Deutsche spenden sieben Milliarden Euro
Die Hilfsorganisationen haben handfeste Gründe, ihre Spendenstrategie nicht zu ändern. Nach einer Untersuchung des Deutschen Zentralinstituts für Soziale Fragen (DZI), das auch jedes Jahr den Spendenalmanach veröffentlicht, fließt ein Großteil der Spenden der Deutschen für humanitäre Hilfe in Katastrophenfällen. Nach Angaben des DZI werden die Deutschen bis Ende 2015 rund sieben Milliarden Euro gespendet haben, eine halbe Milliarde mehr als vor einem Jahr. Wenn die Verteilung in etwa gleich ist wie im Vorjahr, fließen 79 Prozent davon in die Nothilfe, 5,7 Prozent in den Tierschutz, 2,9 Prozent in Kultur und Denkmalschutz, 2,7 Prozent in Umwelt- und Naturschutz, 2,4 Prozent in den Sport und die restlichen 7,4 Prozent in alle möglichen Zwecke.
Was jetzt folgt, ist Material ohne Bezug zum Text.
Lemma wp_cli_connect_up G B K srv s x :
  cup false QEM_SMI_NOT_CONNECTED G B K s -> K Server_sem = 0 -> srv_connected srv = false ->
  wp False (client_code bc bs junk cfill cmax KConnect x) (cli_post G srv) s.
Proof.
  intros [(g & a & H & HG & HB & HK & Hd & Hsz & Hc) Hgl Hsy Hcr Hshm] HK0 Hs.
  cbn. unfold qem_smi_client_connect. px_run.
  assert (Hcs : error_code s = QEM_SMI_NOT_CONNECTED)
    by (rewrite <- Hc; pose proof (r_glob _ _ _ _ _ H); glob_eq).
  rewrite Hcs, decide_True by done. px_run. rewrite (r_data _ _ _ _ _ H Hd). cbn [fst snd].
  destruct (cr_all _ _ Hcr Shared_buffer) as [o Ho]. rewrite <- HG in Ho.
  destruct (h_some _ _ _ _ _ (r_handles _ _ _ _ _ H) _ _ Ho) as (h & Hsl & _). rewrite Hsl.
  apply wp_bind. eapply wp_mono.
  { apply (wp_map_write True Within g a s o h _ _ H Ho Hsl). rewrite length_le, Hsz. cbn. lia. }
  intros [] s1 (H1 & _ & _). 
  destruct (cr_all _ _ Hcr Client_sem) as [k Hk]. rewrite <- HG in Hk.
  px_run. apply wp_bind.
  eapply wp_mono; [exact (wp_sem_add True Within _ _ _ Client_sem _ k 1 H1 eq_refl Hk)|].
  intros [] s2 H2.
  apply (wp_mono _ _ (fun p => cli_post G srv (KRun p))); [|intros p s3 H3; by px_run].
  assert (Hshm' : splice QEM_SMI_DATA_BUFFER_META_DATA_SIZE (le 4 QEM_SMI_HANDSHAKE_MAGIC)
                    (a_obj a Shm_fd) = metadata bc bs (ring_data true)).
  { rewrite HB, Hshm, metadata_magic; [done|done|]. pose proof (length_ring_data false). lia. }
  match type of H2 with rel _ _ _ ?a2 _ => set (a2' := a2) in H2 end.
  assert (Hcr' : created G (a_obj a2')).
  { destruct Hcr as [C1 C2 C3 C4 C5]. split; [done|exists true; cbn; by rewrite supd_eq|..];
      cbn; by rewrite HB. }
  assert (Hgl2 : (local_bytes s2, local_buffer_index s2, next_block s2) =
                 (local_bytes s, local_buffer_index s, next_block s) /\
                 (os_lock (e_os s2), os_waits_write (e_os s2), os_waits_read (e_os s2)) =
                 (os_lock (e_os s), os_waits_write (e_os s), os_waits_read (e_os s))).
  { pose proof (eq_trans (r_glob _ _ _ _ _ H2) (eq_sym (r_glob _ _ _ _ _ H))). split; glob_eq. }
  destruct Hgl2 as [Hgl2 Hsy2].
  apply (wp_connect_test G (a_obj a2') (a_sem a2') srv g a2');
    [done|done|rewrite <- HG; apply H2|by right|done|].
  split; [|change (a_sem a Server_sem = if srv_connected srv then 1 else 0); by rewrite HK, HK0, Hs]. split; [|congruence|congruence|done|].
  - exists g, a2'. split_and!; done.
  - cbn. by rewrite supd_eq.
Qed.

(** The answer of a wait says whether the consumer is connected. *)
Lemma sem_free_val G K g a s w :
  rel True Within g a (set_os s w) -> a_view a = G -> a_sem a = K -> is_Some (G Server_sem) ->
  sem_free s Server_sem w = (0 <? K Server_sem).
Proof.
  intros H HG HK [k Hk]. rewrite <- HG in Hk.
  destruct (h_some _ _ _ _ _ (r_handles _ _ _ _ _ H) _ _ Hk) as (h & Hs & Hh). cbn in Hs, Hh.
  unfold sem_free. rewrite Hs, Hh. pose proof (o_sem _ _ _ _ _ (r_os _ _ _ _ _ H) Server_sem _ _ eq_refl Hk) as Hv.
  cbn in Hv. by rewrite Hv, HK.
Qed.

Lemma wp_cli_wait G B K srv s w n x :
  cli_ok G B K srv (KRun (CWait n)) (set_os s w) ->
  answer_ok (sem_free s Server_sem w) x = true ->
  wp False (client_code bc bs junk cfill cmax (KRun (CWait n)) x) (cli_post G srv) (set_os s w).
Proof.
  intros Hok Hx. pose proof Hok as [Hup HKs].
  pose proof Hup as [(g & a & H & HG & HB & HK & Hd & Hsz & Hc) Hgl Hsy Hcr Hshm].
  rewrite (sem_free_val G K g a s w H HG HK (cr_all _ _ Hcr Server_sem)) in Hx.
  assert (Ho : osrel Within G B K w) by (rewrite <- HG, <- HB, <- HK; apply H).
  cbn [client_code]. destruct x; cbn [connect_wait]; cbn in Hx.
  - destruct (srv_connected srv) eqn:Hs; [|by rewrite HKs in Hx].
    destruct (cr_all _ _ Hcr Server_sem) as [k Hk]. rewrite <- HG in Hk.
    px_run. apply wp_bind.
    eapply wp_mono; [exact (wp_sem_add True Within _ _ _ Server_sem _ k (-1) H eq_refl Hk)|].
    intros [] s1 H1. unfold connect_end. cbn. px_run.
    assert (Hgl1 : (local_bytes s1, local_buffer_index s1, next_block s1) =
                   (local_bytes s, local_buffer_index s, next_block s) /\
                   (os_lock (e_os s1), os_waits_write (e_os s1), os_waits_read (e_os s1)) =
                   (os_lock w, os_waits_write w, os_waits_read w)).
    { pose proof (eq_trans (r_glob _ _ _ _ _ H1) (eq_sym (r_glob _ _ _ _ _ H))).
      split; glob_eq. }
    destruct Hgl1 as [Hgl1 Hsy1]. cbn in Hgl, Hsy.
    exists G, B, (supd Server_sem (K Server_sem + -1) K). split_and!; [|by right|done|].
    + cbn. rewrite <- HG, <- HB, <- HK. apply H1.
    + left. split; [done|]. split; [|done]. split; [|cbn; congruence|cbn; congruence|done|done].
      eexists _, _. split; [exact (rel_code _ _ _ _ _ QEM_SMI_CONNECTED H1)|].
      cbn. rewrite HK. by split_and!.
  - destruct (srv_connected srv) eqn:Hs; [by rewrite HKs in Hx|].
    apply wp_bind. apply (wp_mono _ _ (fun p => cli_post G srv (KRun p))); [|intros p s3 H3; by px_run].
    apply (wp_connect_test G B K srv g a); try done. by right.
  - px_run. exists G, B, K. split_and!; [done|by right|done|done].
Qed.

(** *** The invariant *)

Lemma cup_env magic code G B K K' c w w' :
  cup magic code G B K (set_os c w) -> sys_step G B K' w w' ->
  cup magic code G B K' (set_os c w').
Proof.
  intros [(g & a & H & HG & HB & HK & Hd & Hsz & Hc) Hgl Hsy Hcr Hshm] [Ho [_ _ Hsh]].
  split; [|done| |done|done].
  - exists g, (mk_ast G (a_mf a) true B K'). subst G B K. split_and!; try done.
    destruct H as [Hg Hh Hr Hz Hf Hda]. split; try done.
    + etrans; [|exact Hg]. unfold glob. cbn. congruence.
    + intros _. by apply Hda.
  - cbn in *. congruence.
Qed.

Lemma down_env c w w' : client_down (set_os c w) -> shrinks w w' -> client_down (set_os c w').
Proof.
  intros (Hc & Hi & Hs & Hk) [H1 H2 _]. split_and!; [done|done|..].
  - intros sl n Hn. specialize (Hs sl n Hn). cbn in *.
    destruct (os_shm w' !! n) eqn:E; [|done]. by rewrite (lookup_weaken _ _ _ _ E H1) in Hs.
  - intros sl n Hn. specialize (Hk sl n Hn). cbn in *.
    destruct (os_sem w' !! n) eqn:E; [|done]. by rewrite (lookup_weaken _ _ _ _ E H2) in Hk.
Qed.

(** Without the magic number the consumer refuses the connection. *)
Lemma no_magic : le_val (slice 8 4 (metadata bc bs (ring_data false))) <> QEM_SMI_HANDSHAKE_MAGIC.
Proof.
  unfold metadata, ring_data. smi_layout. rewrite !app_assoc.
  replace (Z.to_nat (bc * bs)) with (4 + (Z.to_nat (bc * bs) - 4))%nat by lia.
  rewrite replicate_add, slice_app_mid; [done|by rewrite !length_app, !length_le|done].
Qed.

Lemma cli_ok_sys G B K K' srv srv' p c w w' :
  cli_ok G B K srv p (set_os c w) -> osrel Within G B K w -> srv_connected srv = false ->
  sys_step G B K' w w' ->
  (if srv_connected srv'
   then os_shm w !! QEM_SMI_SHM_NAME <> None /\
        le_val (slice 8 4 (B Shm_fd)) = QEM_SMI_HANDSHAKE_MAGIC /\
        K' Server_sem = K Server_sem + 1
   else K' Server_sem = K Server_sem) ->
  cli_ok G B K' srv' p (set_os c w').
Proof.
  intros Hok Ho Hs Hst Hk.
  assert (Hdown : client_down (set_os c w) -> srv_connected srv' = false).
  { intros (_ & _ & Hn & _). destruct (srv_connected srv'); [|done].
    by destruct Hk as [[] _]; apply (Hn Shm_fd). }
  destruct p as [| |[n|p|r]]; cbn in *.
  - destruct Hok as (? & ? & HG & _). split_and!; try done.
    destruct (srv_connected srv'); [|done]. destruct Hk as [[] _].
    destruct (o_shm_names _ _ _ _ _ Ho Shm_fd _ eq_refl) as [E|E]; [done|]. by rewrite E.
  - destruct Hok as [[[Hup HK]|Hd] _].
    + destruct (srv_connected srv') eqn:E.
      { destruct Hk as (_ & Hm & _). rewrite (cu_shm _ _ _ _ _ _ Hup) in Hm. by apply no_magic in Hm. }
      split; [left|done]. split; [by eapply cup_env|congruence].
    + split; [right|by apply Hdown]. eapply down_env; [done|apply Hst].
  - destruct Hok as [Hup HK]. split; [by eapply cup_env|]. rewrite Hs in HK.
    destruct (srv_connected srv'); [|congruence]. destruct Hk as (_ & _ & ->). by rewrite HK.
  - done.
  - destruct Hok as [(-> & _ & ?)|(-> & Hd & _)]; [congruence|]. right.
    split_and!; [done|eapply down_env; [done|apply Hst]|by apply Hdown].
Qed.
(* ===== verification/PrintBackend.v ===== *)
(** * The standard output backend

    [qem_trace_print.c]: a record is printed as it is output, an event prefix,
    [ST] or [LD], and a line with one letter per field of the flag word.  The
    theorems relate the printed letters to the access the flag word encodes. *)

From S2P Require Import Prelude Bits TraceDef Trace Stdio Sink.

(** ** State *)

Record print_state := mk_print_state {
  qem_tracing_state : Z;
  qem_time_start : Z;
  pr_world : world
}.

Definition set_tracing (s : print_state) (v : Z) : print_state :=
  mk_print_state v (qem_time_start s) (pr_world s).
Definition set_time (s : print_state) (v : Z) : print_state :=
  mk_print_state (qem_tracing_state s) v (pr_world s).
Definition set_world (s : print_state) (v : world) : print_state :=
  mk_print_state (qem_tracing_state s) (qem_time_start s) v.

#[export] Instance print_stdio : HasStdio print_state := {|
  io_world := pr_world;
  io_set_world := fun w s => set_world s w;
  io_fd := fun _ => None;
  io_set_fd := fun _ s => s
|}.

Definition print_init (w : world) : print_state := mk_print_state 0 0 w.

(** ** Functions *)

Definition qem_trace_enable (type : Z) : C print_state () :=
  modify (fun s => set_tracing s (u8 type)).

Definition qem_trace_disable (type : Z) : C print_state () :=
  modify (fun s => set_tracing s (u8 (Z.land (qem_tracing_state s) (Z.lnot type)))).

Definition qem_trace_start_timer (now : Z) : C print_state () :=
  modify (fun s => set_time s (u64 now)).

Definition qem_trace_get_timer (now : Z) : C print_state () :=
  start ← gets qem_time_start;
  libc (print ("[QEMU] Elapsed time = " +:+ fmt_u (u64 (u64 now - start)) +:+ newline)%string).

(** [%08x] of an [unsigned int]. *)
Definition hex_digit (n : Z) : ascii :=
  if n <? 10 then digit n else ascii_of_nat (Z.to_nat (87 + n)).

Definition fmt_08x (n : Z) : string :=
  foldr (fun i s => String (hex_digit (Z.land (Z.shiftr n (4 * i)) 15)) s) ""%string
    [7; 6; 5; 4; 3; 2; 1; 0].

Section code.
Context (cfg : config).

Let d : trace_def := def_of cfg.

(** The nested conditional at the head of [qem_trace_output]; [has m] is
    [(flags & m) == m]. *)
Definition event_prefix (flg : Z) : string :=
  let has m := bits_eq flg m m in
  let inv_flush := Z.lor d.(QEM_TRACE_EVENT_INVALIDATE) d.(QEM_TRACE_EVENT_FLUSH) in
  if has d.(QEM_TRACE_EVENT_DCBZ) then "D "
  else if has d.(QEM_TRACE_EVENT_PREFETCH) then "P "
  else if has d.(QEM_TRACE_EVENT_UNLOCK) then "U "
  else if has d.(QEM_TRACE_EVENT_LOCK) then "L "
  else if has inv_flush then "FL/INV "
  else if has d.(QEM_TRACE_EVENT_INVALIDATE) then "INV "
  else if has d.(QEM_TRACE_EVENT_FLUSH) then "FL "
  else if bit_any flg d.(QEM_TRACE_DATA_TYPE_INST) then "I " else "D ".

(** The character arguments of the last [printf], in order. *)
Definition letters (flg : Z) : list ascii :=
  let flag m (t f : ascii) := if bit_any flg m then t else f in
  let ev := bits_eq flg d.(QEM_TRACE_EVENT_MASK) in
  let gr := bits_eq flg d.(QEM_TRACE_GRANULARITY_MASK) in
  let sz := bits_eq flg d.(QEM_TRACE_DATA_SIZE_MASK) in
  let lv := bits_eq flg d.(QEM_TRACE_CACHE_LEVEL_MASK) in
  [flag d.(QEM_TRACE_ACCESS_TYPE_WRITE) "W" "R";
   flag d.(QEM_TRACE_DATA_TYPE_INST) "I" "D";
   flag d.(QEM_TRACE_PL_USER) "U" "K";
   if ev d.(QEM_TRACE_EVENT_DCBZ) then "D"
   else if ev d.(QEM_TRACE_EVENT_PREFETCH) then "P"
   else if ev d.(QEM_TRACE_EVENT_UNLOCK) then "U"
   else if ev d.(QEM_TRACE_EVENT_LOCK) then "L"
   else if ev (Z.lor d.(QEM_TRACE_EVENT_INVALIDATE) d.(QEM_TRACE_EVENT_FLUSH)) then "B"
   else if ev d.(QEM_TRACE_EVENT_INVALIDATE) then "I"
   else if ev d.(QEM_TRACE_EVENT_FLUSH) then "F" else "A";
   if gr d.(QEM_TRACE_GRANULARITY_SET) then "S"
   else if gr d.(QEM_TRACE_GRANULARITY_WAY) then "W"
   else if gr d.(QEM_TRACE_GRANULARITY_GLOBAL) then "G" else "L";
   if sz d.(QEM_TRACE_DATA_SIZE_16_BITS) then "H"
   else if sz d.(QEM_TRACE_DATA_SIZE_32_BITS) then "W"
   else if sz d.(QEM_TRACE_DATA_SIZE_64_BITS) then "D" else "B";
   flag d.(QEM_TRACE_COHERENCY_REQ) "Y" "N";
   if lv d.(QEM_TRACE_CACHE_LEVEL_ALL) then "A"
   else if lv d.(QEM_TRACE_CACHE_LEVEL_3) then "3"
   else if lv d.(QEM_TRACE_CACHE_LEVEL_2) then "2" else "1";
   flag d.(QEM_TRACE_CACHE_INHIBIT_ON) "Y" "N";
   flag d.(QEM_TRACE_CACHE_WT_ON) "E" "D";
   flag d.(QEM_TRACE_EVENT_EXCLUSIVE) "Y" "N"]%char.

(** The labels of the character fields in the format string. *)
Definition labels : list string :=
  [" | RW: "; " | ID: "; " | PL: "; " | E: "; " | G: "; " | S: "; " | CR: "; " | CL: ";
   " | CI: "; " | WT: "; " | EX: "].

Fixpoint labelled (ls : list string) (cs : list ascii) : string :=
  match ls, cs with
  | l :: ls, c :: cs => (l +:+ String c (labelled ls cs))%string
  | _, _ => newline
  end.

(** The numbers at the start of the last [printf]. *)
Definition line_head (virt_addr phys_addr core time : Z) : string :=
  ("| V 0x" +:+ fmt_08x (u32 virt_addr) +:+ " | P 0x" +:+ fmt_08x (u32 phys_addr) +:+
   " | Core " +:+ fmt_d (i32 core) +:+ " | Time " +:+ fmt_u (u64 time))%string.

(** The text of the last [printf].  The addresses are formatted with [%08x]: with
    [QEM_TRACE_TARGET_64] the arguments have 64 bits, and the call is undefined. *)
Definition trace_line (virt_addr phys_addr core time flg : Z) : option string :=
  if QEM_TRACE_TARGET_64 cfg then None
  else Some (line_head virt_addr phys_addr core time +:+ labelled labels (letters flg))%string.

Definition qem_trace_output (virt_addr phys_addr core time flg : Z) : C print_state () :=
  let flg := u32 flg in
  libc (print (event_prefix flg)) ;;
  libc (print (if bit_any flg d.(QEM_TRACE_ACCESS_TYPE_WRITE) then "ST " else "LD ")) ;;
  line ← access_ (trace_line virt_addr phys_addr core time flg);
  libc (print line).

Definition print_op (o : op) : C print_state () :=
  match o with
  | OpEnable ty => qem_trace_enable ty
  | OpDisable ty => qem_trace_disable ty
  | OpOutput va pa core time flg => qem_trace_output va pa core time flg
  end.

Fixpoint print_ops (os : list op) : C print_state () :=
  match os with
  | [] => mret ()
  | o :: os => print_op o ;; print_ops os
  end.
End code.

(** ** What is printed *)

Definition event_text (e : event) (inst : bool) : string :=
  match e with
  | EvAccess => if inst then "I " else "D "
  | EvFlush => "FL " | EvInvalidate => "INV " | EvFlushInvalidate => "FL/INV "
  | EvLock => "L " | EvUnlock => "U " | EvPrefetch => "P " | EvDcbz => "D "
  end.

Definition yes_no (b : bool) : ascii := if b then "Y" else "N".

Definition event_letter (e : event) : ascii :=
  match e with
  | EvAccess => "A" | EvFlush => "F" | EvInvalidate => "I" | EvFlushInvalidate => "B"
  | EvLock => "L" | EvUnlock => "U" | EvPrefetch => "P" | EvDcbz => "D"
  end.
Definition gran_letter (g : granularity) : ascii :=
  match g with GrLine => "L" | GrSet => "S" | GrWay => "W" | GrGlobal => "G" end.
Definition size_letter (s : data_size) : ascii :=
  match s with Size8 => "B" | Size16 => "H" | Size32 => "W" | Size64 => "D" end.
Definition level_letter (l : cache_level) : ascii :=
  match l with Level1 => "1" | Level2 => "2" | Level3 => "3" | LevelAll => "A" end.

(** One letter per field of the access. *)
Definition access_letters (a : access) : list ascii :=
  [(if acc_write a then "W" else "R")%char; (if acc_inst a then "I" else "D")%char;
   (if acc_user a then "U" else "K")%char; event_letter (acc_event a);
   gran_letter (acc_granularity a); size_letter (acc_size a); yes_no (acc_coherency a);
   level_letter (acc_level a); yes_no (acc_inhibit a); (if acc_wt a then "E" else "D")%char;
   yes_no (acc_exclusive a)].

Lemma letters_decode cfg flg : letters cfg flg = access_letters (decode (def_of cfg) flg).
Proof.
  unfold letters, access_letters, decode, decode_event, decode_gran, decode_size, decode_level.
  cbn [acc_write acc_inst acc_user acc_event acc_granularity acc_size acc_coherency acc_level
       acc_inhibit acc_wt acc_exclusive].
  repeat (apply (f_equal2 cons); [repeat case_match; reflexivity|]). reflexivity.
Qed.

Lemma access_letters_inj a b : access_letters a = access_letters b -> a = b.
Proof.
  destruct a as [rw id pl ev gr sz co lv ci wt ex], b as [rw' id' pl' ev' gr' sz' co' lv' ci' wt' ex'].
  unfold access_letters. cbn. intros H. injection H as H1 H2 H3 H4 H5 H6 H7 H8 H9 H10 H11.
  f_equal; match goal with
  | |- ?x = ?y => match goal with H : context [x] |- _ => destruct x, y; (reflexivity || discriminate H) end
  end.
Qed.

(** The prefix tests fewer bits than the mask of the events, from the code with
    most bits down, and still selects the event. *)
Lemma event_prefix_decode cfg w :
  QEM_TRACE_GATHER_META cfg = true ->
  event_prefix cfg w =
  event_text (decode_event qem_trace_def_meta w) (bit_any w qem_trace_def_meta.(QEM_TRACE_DATA_TYPE_INST)).
Proof.
  intros Hm. unfold event_prefix, decode_event, def_of, bits_eq. rewrite Hm.
  assert (Hsub : forall m, Z.land 0x3800 m = m -> Z.land w m = Z.land (Z.land w 0x3800) m)
    by (intros m He; by rewrite <- Z.land_assoc, He).
  pose proof (land_mask 11 3 w ltac:(lia) ltac:(lia)) as He.
  change (Z.shiftl (Z.ones 3) 11) with 0x3800 in He.
  pose proof (field_range 11 3 w ltac:(lia)) as Hk. set (k := field 11 3 w) in *. clearbody k.
  cbn [qem_trace_def_meta QEM_TRACE_EVENT_DCBZ QEM_TRACE_EVENT_PREFETCH QEM_TRACE_EVENT_UNLOCK
       QEM_TRACE_EVENT_LOCK QEM_TRACE_EVENT_INVALIDATE QEM_TRACE_EVENT_FLUSH QEM_TRACE_EVENT_MASK].
  change (Z.lor 0x1000 0x800) with 0x1800.
  rewrite (Hsub 0x3000), (Hsub 0x2800), (Hsub 0x2000), (Hsub 0x1800), (Hsub 0x1000), (Hsub 0x800), He
    by reflexivity.
  below_cases 8%nat Hk; reflexivity.
Qed.

(** What a call prints, last first. *)
Definition op_text (cfg : config) (o : op) : list string :=
  match o with
  | OpOutput va pa core time flg =>
      let flg := u32 flg in
      [(line_head va pa core time +:+ labelled labels (access_letters (decode (def_of cfg) flg)))%string;
       (if acc_write (decode (def_of cfg) flg) then "ST " else "LD ")%string; event_prefix cfg flg]
  | _ => []
  end.

Lemma print_op_spec cfg max o sp s :
  QEM_TRACE_TARGET_64 cfg = false -> qem_tracing_state s = sp_tracing sp ->
  tracing_ok (sp_tracing sp) -> op_ok max o sp ->
  exists s', print_op cfg o s = Done ((), s') /\
    qem_tracing_state s' = sp_tracing (spec_op cfg o sp) /\
    tracing_ok (sp_tracing (spec_op cfg o sp)) /\
    w_out (pr_world s') = op_text cfg o ++ w_out (pr_world s).
Proof.
  intros Ht Hs Hr Ho. destruct o as [ty|ty|va pa core time flg]; cbn in *.
  - destruct Ho as [Hty%ttype_range _]. eexists. split; [reflexivity|].
    cbn. rewrite wrap_small by lia. split; [done|]. split; [unfold tracing_ok; lia|done].
  - eexists. split; [reflexivity|]. cbn. rewrite Hs. unfold spec_disable.
    pose proof (land_lnot_tracing _ _ Hr Ho). rewrite wrap_small by lia.
    destruct (Z.eqb_spec (sp_tracing sp) 0) as [H0|H0]; [rewrite H0; by split|].
    destruct (Z.eqb_spec (Z.land (sp_tracing sp) (Z.lnot ty)) 0) as [->|]; split; cbn; done || lia.
  - unfold qem_trace_output, trace_line. rewrite Ht, letters_decode.
    eexists. split; [reflexivity|]. by split_and!.
Qed.

Lemma print_ops_spec cfg max os : forall sp s,
  QEM_TRACE_TARGET_64 cfg = false -> qem_tracing_state s = sp_tracing sp ->
  tracing_ok (sp_tracing sp) -> ops_ok cfg max os sp ->
  exists s', print_ops cfg os s = Done ((), s') /\
    qem_tracing_state s' = sp_tracing (spec_ops cfg os sp) /\
    w_out (pr_world s') = concat (rev (map (op_text cfg) os)) ++ w_out (pr_world s).
Proof.
  induction os as [|o os IH]; intros sp s Ht Hs Hr Hok; [by exists s|].
  destruct Hok as [Ho Hos].
  destruct (print_op_spec _ _ _ _ _ Ht Hs Hr Ho) as (s1 & Hrun & Hs1 & Hr1 & Hw).
  destruct (IH _ _ Ht Hs1 Hr1 Hos) as (s2 & Hrun2 & Hs2 & Hw2).
  exists s2. cbn [print_ops map rev]. split; [|split; [done|]].
  - unfold mbind, C_bind. by rewrite Hrun.
  - rewrite Hw2, Hw, concat_app, <- app_assoc. cbn. by rewrite app_nil_r.
Qed.

(** ** A guest on the standard output backend *)

(** The hooks of the events run, their calls go to the backend; the text printed, or
    [None] if something is undefined. *)
Fixpoint printed {G Ev} (cfg : config) (code : Ev -> Z -> C G (list op)) (es : list Ev) (g : G)
    (s : print_state) : option (list string) :=
  match es with
  | [] => Some (rev (w_out (pr_world s)))
  | e :: es =>
      match code e (qem_tracing_state s) g with
      | Done (ops, g) =>
          match print_ops cfg ops s with
          | Done (_, s) => printed cfg code es g s
          | _ => None
          end
      | _ => None
      end
  end.

(** The build of the tests that print. *)
Definition cfg_print : config := {|
  QEM_TRACE_ENABLED := true; QEM_TRACE_TYPE := QEM_TRACE_PRINT;
  QEM_TRACE_TARGET_64 := false; QEM_TRACE_PHYSICAL_ADDRESS := true;
  QEM_TRACE_GATHER_META := true; QEM_TRACE_BUFFER_SIZE := Z.to_nat 10000;
  QEM_TRACE_MT_BUFFER_EN := true; QEM_SMI_BLOCK_COUNT := 8;
  QEM_SMI_BLOCK_SIZE := 10000000
|}.

Definition text_of (lines : list string) : string := String.concat "" lines.

(** ** Properties *)

(** With meta-data, a record is printed as the prefix of its event ([I] or [D] for
    an access), [ST] or [LD], and a line whose letters are those of the fields of
    the access the flag word encodes; and the letters determine the access. *)
Theorem print_output_faithful cfg s va pa core time a :
  QEM_TRACE_GATHER_META cfg = true -> QEM_TRACE_TARGET_64 cfg = false ->
  exists s',
    qem_trace_output cfg va pa core time (encode (def_of cfg) a) s = Done ((), s') /\
    w_out (pr_world s') =
      [(line_head va pa core time +:+ labelled labels (access_letters a))%string;
       (if acc_write a then "ST " else "LD ")%string; event_text (acc_event a) (acc_inst a)]
        ++ w_out (pr_world s) /\
    forall b, access_letters b = access_letters a -> b = a.
Proof.
  intros Hm Ht. assert (Hd : def_of cfg = qem_trace_def_meta) by (unfold def_of; by rewrite Hm).
  unfold qem_trace_output, trace_line. rewrite Ht, Hd.
  rewrite (wrap_small 32 (encode _ a)) by apply encode_meta_range.
  pose proof (decode_encode_meta a) as Hdec. set (w := encode qem_trace_def_meta a) in *.
  rewrite letters_decode, Hd, Hdec, event_prefix_decode by done.
  change (decode_event _ w) with (acc_event (decode qem_trace_def_meta w)).
  change (bit_any w (QEM_TRACE_DATA_TYPE_INST _)) with (acc_inst (decode qem_trace_def_meta w)).
  change (bit_any w (QEM_TRACE_ACCESS_TYPE_WRITE _)) with (acc_write (decode qem_trace_def_meta w)).
  rewrite Hdec. eexists. split; [reflexivity|]. split; [reflexivity|].
  intros b. apply access_letters_inj.
Qed.

Lemma print_output_faithful_witness :
  let a := mk_access true false true EvAccess GrLine Size32 true Level1 false true false in
  exists s', qem_trace_output (cfg_small true false) 4096 8192 1 7
      (encode (def_of (cfg_small true false)) a) (print_init world0) = Done ((), s') /\
    length (w_out (pr_world s')) = 3%nat.
Proof.
  intros a. destruct (print_output_faithful (cfg_small true false) (print_init world0) 4096 8192 1 7 a)
    as (s' & Hs & Ho & _); [reflexivity..|].
  exists s'. split; [exact Hs|]. rewrite Ho. reflexivity.
Defined.

(** Without meta-data the masks of the granularity, the size and the cache level
    are zero, and their first test always succeeds: every record is printed with
    granularity set, size half-word and all cache levels, whatever it was. *)
Theorem print_nometa_letters cfg flg :
  QEM_TRACE_GATHER_META cfg = false ->
  letters cfg flg !! 4%nat = Some "S"%char /\ letters cfg flg !! 5%nat = Some "H"%char /\
  letters cfg flg !! 7%nat = Some "A"%char.
Proof.
  intros Hm. unfold letters, def_of, bits_eq. rewrite Hm. cbn.
  rewrite !Z.land_0_r. done.
Qed.

Lemma print_nometa_letters_witness :
  letters (cfg_small false false) 0 !! 4%nat = Some "S"%char.
Proof. exact (proj1 (print_nometa_letters (cfg_small false false) 0 eq_refl)). Defined.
Allein nach dem Erdbeben in Nepal im Mai haben die Deutschen nach DZI-Angaben 60 Millionen Euro gespendet.
Der Deutsche Fundraising-Verband, der vor kurzem eine Bilanz 2014/15 vorgelegt hat, kommt mit seiner Schätzung des Spendenaufkommens nur auf vier Milliarden Euro, was zwar rund 300 000 Euro mehr seien als im Vorjahr, aber die Zahl der Spender sei gesunken von 45 auf 42 Prozent der Bevölkerung. Das DZI beruft sich dagegen auf die britische Charities Aid Foundation, die ermittelt hat, dass der Anteil der deutschen Spender inzwischen bei 50 Prozent der Bevölkerung liege. Was nach Angaben beider Organisationen zugenommen hat, sind Sachspenden. Das dürften viele Spenden sein, die für die Flüchtlinge in Deutschland abgegeben worden sind. Ob Spender mit einem komplexeren Afrikabild zu überzeugen sind, tief in ihre Taschen zu greifen, ist schwer einzuschätzen. Versucht hat es in Deutschland noch niemand.